Oh, le parole prigioniere
che battono battono
furiosamente
alla porta dell’anima
e la porta dell’anima
che a palmo a palmo
spietatamente
si chiude!
Ed ogni giorno il varco si stringe
ed ogni giorno l’assedio è più duro.
(Antonia Pozzi)
La fragilità fa parte della vita, ne è una delle strutture portanti, una delle radici ontologiche. […] Ma come definire la fragilità nella sua radice fenomenologica? Fragile è una cosa (una situazione) che facilmente si rompe, e fragile è un equilibrio psichico (un equilibrio emozionale) che facilmente si frantuma, ma fragile è anche una cosa che non può essere se non fragile: questo essendo il suo destino.

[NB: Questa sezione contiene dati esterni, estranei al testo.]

(** ** Several callers *)

(** Where a load stands ([loadCheckpoint], then [finishLoadCall]). *)
Inductive load_stage := LSource | LCopy (source : string) (size : Z) | LRead (size : Z) | LManifest (size : Z) | LInsert (size at_ : Z) | LFinish (failed : bool).
(** Where a caller stands; [hasOnly] tells a call of [has] from one of [ensureCheckpoint]. *)
Inductive caller := Away | Touching (name version : string) (hasOnly : bool) | Discovering (name version : string) (hasOnly : bool) |
  Joining (name version : string) | Waiting (name version : string) (call : positive) | Producing (name version : string) (call : positive) (st : load_stage).
(** The cache, the files, the loads in flight by key, the finished ones with whether they
    failed, and the callers. *)
Record Shared := { sh_cache : modelCache; sh_files : Files; sh_inflight : gmap string positive; sh_finished : gmap positive bool; sh_callers : gmap nat caller }.
Definition caller_at (i : nat) (s : Shared) : caller := default Away (sh_callers s !! i).
Definition moved (i : nat) (pc : caller) (c : modelCache) (f : Files) (s : Shared) : Shared :=
  {| sh_cache := c; sh_files := f; sh_inflight := sh_inflight s; sh_finished := sh_finished s; sh_callers := <[i := pc]> (sh_callers s) |}.
Definition goes (i : nat) (pc : caller) (s : Shared) : Shared := moved i pc (sh_cache s) (sh_files s) s.
(** [loadCallForKey] *)
Definition loadCallForKey (i : nat) (name version : string) (s : Shared) : Shared :=
  let key := ModelKey name version in
  match sh_inflight s !! key with
  | Some call => goes i (Waiting name version call) s
  | None =>
      let call := fresh (map_img (sh_inflight s) ∪ dom (sh_finished s) : gset positive) in
      {| sh_cache := sh_cache s; sh_files := sh_files s; sh_inflight := <[key := call]> (sh_inflight s); sh_finished := sh_finished s;
         sh_callers := <[i := Producing name version call LSource]> (sh_callers s) |}
  end.
(** [finishLoadCall] *)
Definition finishLoadCall (i : nat) (name version : string) (call : positive) (failed : bool) (s : Shared) : Shared :=
  let key := ModelKey name version in
  if bool_decide (sh_inflight s !! key = Some call) then
    {| sh_cache := sh_cache s; sh_files := sh_files s; sh_inflight := delete key (sh_inflight s); sh_finished := <[call := failed]> (sh_finished s); sh_callers := <[i := Away]> (sh_callers s) |}
  else goes i Away s.
Inductive shared_step (i : nat) : Shared → Shared → Prop :=
| sh_call s name version hasOnly : caller_at i s = Away → shared_step i s (goes i (Touching name version hasOnly) s)
| sh_touch s name version hasOnly at_ c e : caller_at i s = Touching name version hasOnly → touch_entry name version at_ (sh_cache s) (sh_files s) = (c, Some e) →
    shared_step i s (moved i Away c (sh_files s) s)
| sh_miss s name version hasOnly at_ c : caller_at i s = Touching name version hasOnly → touch_entry name version at_ (sh_cache s) (sh_files s) = (c, None) →
    shared_step i s (moved i (Discovering name version hasOnly) c (sh_files s) s)
| sh_discover s name version hasOnly at_ seen e : caller_at i s = Discovering name version hasOnly → discovered name version at_ seen = Some e →
    shared_step i s (moved i Away (putEntryLocked e (sh_cache s)) (sh_files s) s)
| sh_absent s name version (hasOnly : bool) : caller_at i s = Discovering name version hasOnly → shared_step i s (goes i (if hasOnly then Away else Joining name version) s)
| sh_join s name version : caller_at i s = Joining name version → shared_step i s (loadCallForKey i name version s)
| sh_woken s name version call (failed : bool) : caller_at i s = Waiting name version call → sh_finished s !! call = Some failed →
    shared_step i s (goes i (if failed then Away else Touching name version false) s)
| sh_abandon s name version call : caller_at i s = Waiting name version call → shared_step i s (goes i Away s)
| sh_source s name version call source size : caller_at i s = Producing name version call LSource → find_source name version (sh_files s) = Ok (source, size) →
    shared_step i s (goes i (Producing name version call (LCopy source size)) s)
| sh_copy s name version call source size f : caller_at i s = Producing name version call (LCopy source size) → copyCheckpoint source (checkpointPath name version) (sh_files s) = Ok f →
    shared_step i s (moved i (Producing name version call (LRead size)) (sh_cache s) f s)
| sh_read s name version call size : caller_at i s = Producing name version call (LRead size) → shared_step i s (goes i (Producing name version call (LManifest size)) s)
| sh_manifest s name version call size at_ : caller_at i s = Producing name version call (LManifest size) →
    shared_step i s (moved i (Producing name version call (LInsert size at_)) (sh_cache s) (writeCheckpointManifest (checkpointPath name version) name version size at_ (sh_files s)) s)
| sh_insert s name version call size at_ refused c f r : caller_at i s = Producing name version call (LInsert size at_) →
    insert_loaded refused name version size at_ (sh_cache s) (sh_files s) = (c, f, r) →
    shared_step i s (moved i (Producing name version call (LFinish (match r with Ok _ => false | Err _ => true end))) c f s)
| sh_fail s name version call st : caller_at i s = Producing name version call st → (∀ b, st ≠ LFinish b) → shared_step i s (goes i (Producing name version call (LFinish true)) s)
| sh_finish s name version call failed : caller_at i s = Producing name version call (LFinish failed) → shared_step i s (finishLoadCall i name version call failed s).
(** A caller's step ([sh_discover] enters what [os.Stat] saw at an earlier moment), a warm
    mark ([add]), or another process changing the files. *)
Inductive cache_step : Shared → Shared → Prop :=
| step_caller i s s' : shared_step i s s' → cache_step s s'
| step_add s name version : cache_step s {| sh_cache := {| mc_models := {[ModelKey name version]} ∪ mc_models (sh_cache s); mc_entries := mc_entries (sh_cache s);
    mc_lru := mc_lru (sh_cache s); mc_usedBytes := mc_usedBytes (sh_cache s) |}; sh_files := sh_files s; sh_inflight := sh_inflight s; sh_finished := sh_finished s; sh_callers := sh_callers s |}
| step_files s f : cache_step s {| sh_cache := sh_cache s; sh_files := f; sh_inflight := sh_inflight s; sh_finished := sh_finished s; sh_callers := sh_callers s |}.
(** The cache as the worker starts it. *)
Definition cache_start (mtime : string → Z) (models : list string) (f : Files) : Shared :=
  {| sh_cache := newModelCache mtime models f; sh_files := f; sh_inflight := ∅; sh_finished := ∅; sh_callers := ∅ |}.
End Cache.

La linea della fragilità è una linea oscillante e zigzagante che lambisce e unisce aree tematiche diverse: talora, almeno apparentemente, le une lontane dalle altre. Sono fragili, e si rompono facilmente, non solo quelle che sono le nostre emozioni e le nostre ragioni di vita, le nostre speranze e le nostre inquietudini, le nostre tristezze e i nostri slanci del cuore; ma sono fragili, e si dissolvono facilmente, anche le nostre parole: le parole con cui vorremmo aiutare chi sta male e le parole che desidereremmo dagli altri quando siamo noi a stare male.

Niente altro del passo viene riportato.